Pourtant, depuis un certain temps, j’ai entendu et j’entends encore une musique dont les refrains sonnent inlassablement : démocratie, paix, pays de liberté, progrès. Litanies maintes fois reprises dans les langues nationales à un peuple de Sahel pauvre, appauvri, souffrant et croulant sous le poids de l’analphabétisme qui fait des choux gras pour certains, à tel enseigne qu’il y a lieu de se demander s’ils veulent réellement relever le défi de la lutte contre ce fléau. Notre démocratie est en panne, le pays plonge dans le spleen, et le silence devient la règle : « Pour bien vivre, mieux vaut ne rien voir, entendre ou dire », ou il faut chanter la musique sempiternelle des maîtres : démocratie, paix, pays de liberté, progrès.

Et il est légitime de s’interroger sur la valeur de la liberté des opinions face au refus de remettre à l’auteur que je suis le produit de son intellect, tout en me demandant d’avoir une autorisation de publication. Plus de dix jours déjà écoulés depuis la saisie de mon livre, et rien. Mais ce n’est pas une kalachnikov ! Même la drogue et des fusils saisis ne mettent pas tant de temps pour avoir un dénouement. Ne s’agit-il pas là d’une censure qui ne dit pas son nom. La censure étant l’examen d’une autorité (étatique ou religieuse) sur des livres, journaux, bulletins d’informations, pièces de théâtre et films, avant d’en permettre la diffusion au public.

La censure, une atteinte à la liberté d’expression

Par extension, la censure désigne différentes formes d’atteintes à la liberté d’expression, avant et même après leur diffusion. Le livre intitulé L’ère Compaoré, crimes, politique et gestion du pouvoir n’est-il pas un cas de censure qui ne dit pas son nom ? Oui, c’est la première fois dans notre pays qu’un livre est pris en otage. Le chef de l’Etat le sait-il ? Lui qui, récemment au sommet sur la gouvernance à Kigali, a bien amusé le beau monde politique et la presse internationale en demandant aux journalistes d’être plus professionnels, et avec des promesses de créer une école internationale de journalisme à Ouagadougou. Noble promesse.

Hélas, c’est dans ce pays qui sera fier d’abriter ce futur joyau que la liberté d’opinion est violée au vu et au su de tout le monde. Le peuple burkinabè en est témoin, les représentations diplomatiques aussi, et tous ceux qui chantent l’apogée et les prouesses de nos régimes, quand bien même des signes de déclin sont perceptibles. La morale agonise et a besoin des hommes intègres, même si la diplomatie veut que l’on pèse les mots. Mais où sont-ils ? Je ne pense pas être ce philosophe grec, Diogène, surpris dans la rue, une lanterne dans la main, sous un soleil éblouissant, en train de chercher un homme « intègre ». Notre société a encore des hommes intègres qui regardent, les larmes aux yeux, le bacille de Hansen dévorer la cité heureuse

appelée « Terre des hommes ». Malheur à ceux qui bâillonnent leur peuple en chantant et en buvant leur petit lait, avec des mots : démocratie, paix, pays de liberté, progrès.

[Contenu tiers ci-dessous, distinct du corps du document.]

(* ===== verification/Client.v ===== *)
(** * The rest of the generated client ([proofrequest_create.go], [_update.go], [_query.go], [mutation.go])

    What the proposer itself does not call: setters that take a pointer, the
    variants that panic, queries for ids, a mutation run by a client, and the
    values a field had before a mutation. *)

From S2P Require Import Prelude Sql ProofRequest Metrics Encoding Prog Mutation Builders Select.

Local Open Scope string_scope.
Local Open Scope Z_scope.

(** ** Setters that take a pointer *)

Definition nillable {A B} (set : A → B → B) (v : option A) (b : B) : B :=
  match v with Some x => set x b | None => b end.

Definition prc_SetNillableProverRequestID (v : option string) := nillable prc_SetProverRequestID v.
Definition prc_SetNillableProofRequestTime (v : option Z) := nillable prc_SetProofRequestTime v.
Definition prc_SetNillableL1BlockNumber (v : option Z) := nillable prc_SetL1BlockNumber v.
Definition prc_SetNillableL1BlockHash (v : option string) := nillable prc_SetL1BlockHash v.
Definition pru_SetNillableType (v : option string) := nillable pru_SetType v.
Definition pru_SetNillableStartBlock (v : option Z) := nillable pru_SetStartBlock v.
Definition pru_SetNillableEndBlock (v : option Z) := nillable pru_SetEndBlock v.
Definition pru_SetNillableStatus (v : option string) := nillable pru_SetStatus v.
Definition pru_SetNillableRequestAddedTime (v : option Z) := nillable pru_SetRequestAddedTime v.
Definition pru_SetNillableProverRequestID (v : option string) := nillable pru_SetProverRequestID v.
Definition pru_SetNillableProofRequestTime (v : option Z) := nillable pru_SetProofRequestTime v.
Definition pru_SetNillableLastUpdatedTime (v : option Z) := nillable pru_SetLastUpdatedTime v.
Definition pru_SetNillableL1BlockNumber (v : option Z) := nillable pru_SetL1BlockNumber v.
Definition pru_SetNillableL1BlockHash (v : option string) := nillable pru_SetL1BlockHash v.
Definition pruo_SetNillableType (v : option string) := nillable pruo_SetType v.
Definition pruo_SetNillableStartBlock (v : option Z) := nillable pruo_SetStartBlock v.
Definition pruo_SetNillableEndBlock (v : option Z) := nillable pruo_SetEndBlock v.
Definition pruo_SetNillableStatus (v : option string) := nillable pruo_SetStatus v.
Definition pruo_SetNillableRequestAddedTime (v : option Z) := nillable pruo_SetRequestAddedTime v.
Definition pruo_SetNillableProverRequestID (v : option string) := nillable pruo_SetProverRequestID v.
Definition pruo_SetNillableProofRequestTime (v : option Z) := nillable pruo_SetProofRequestTime v.
Definition pruo_SetNillableLastUpdatedTime (v : option Z) := nillable pruo_SetLastUpdatedTime v.
Definition pruo_SetNillableL1BlockNumber (v : option Z) := nillable pruo_SetL1BlockNumber v.
Definition pruo_SetNillableL1BlockHash (v : option string) := nillable pruo_SetL1BlockHash v.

Cette confiscation de livre par nos institutions rappelle la critique platonicienne de la démocratie : les hommes étant esclaves de leurs sens et de leurs pulsions, ils ont besoin d’une cité régie par des « philosophes-rois », dépositaires de la sagesse, pour prendre des décisions

ordonnées et justes à leur place. L’auteur que je suis attend la loi des « dépositaires de sagesse » de mon pays. J’ai fait mon travail, et si je ne le faisais pas, quelqu’un d’autre le ferait. Et je serais heureux si quelques passages qu’ils ont dû éplucher peuvent contribuer à faire d’eux de véritables sages, des citoyens exemplaires au service de leur peuple.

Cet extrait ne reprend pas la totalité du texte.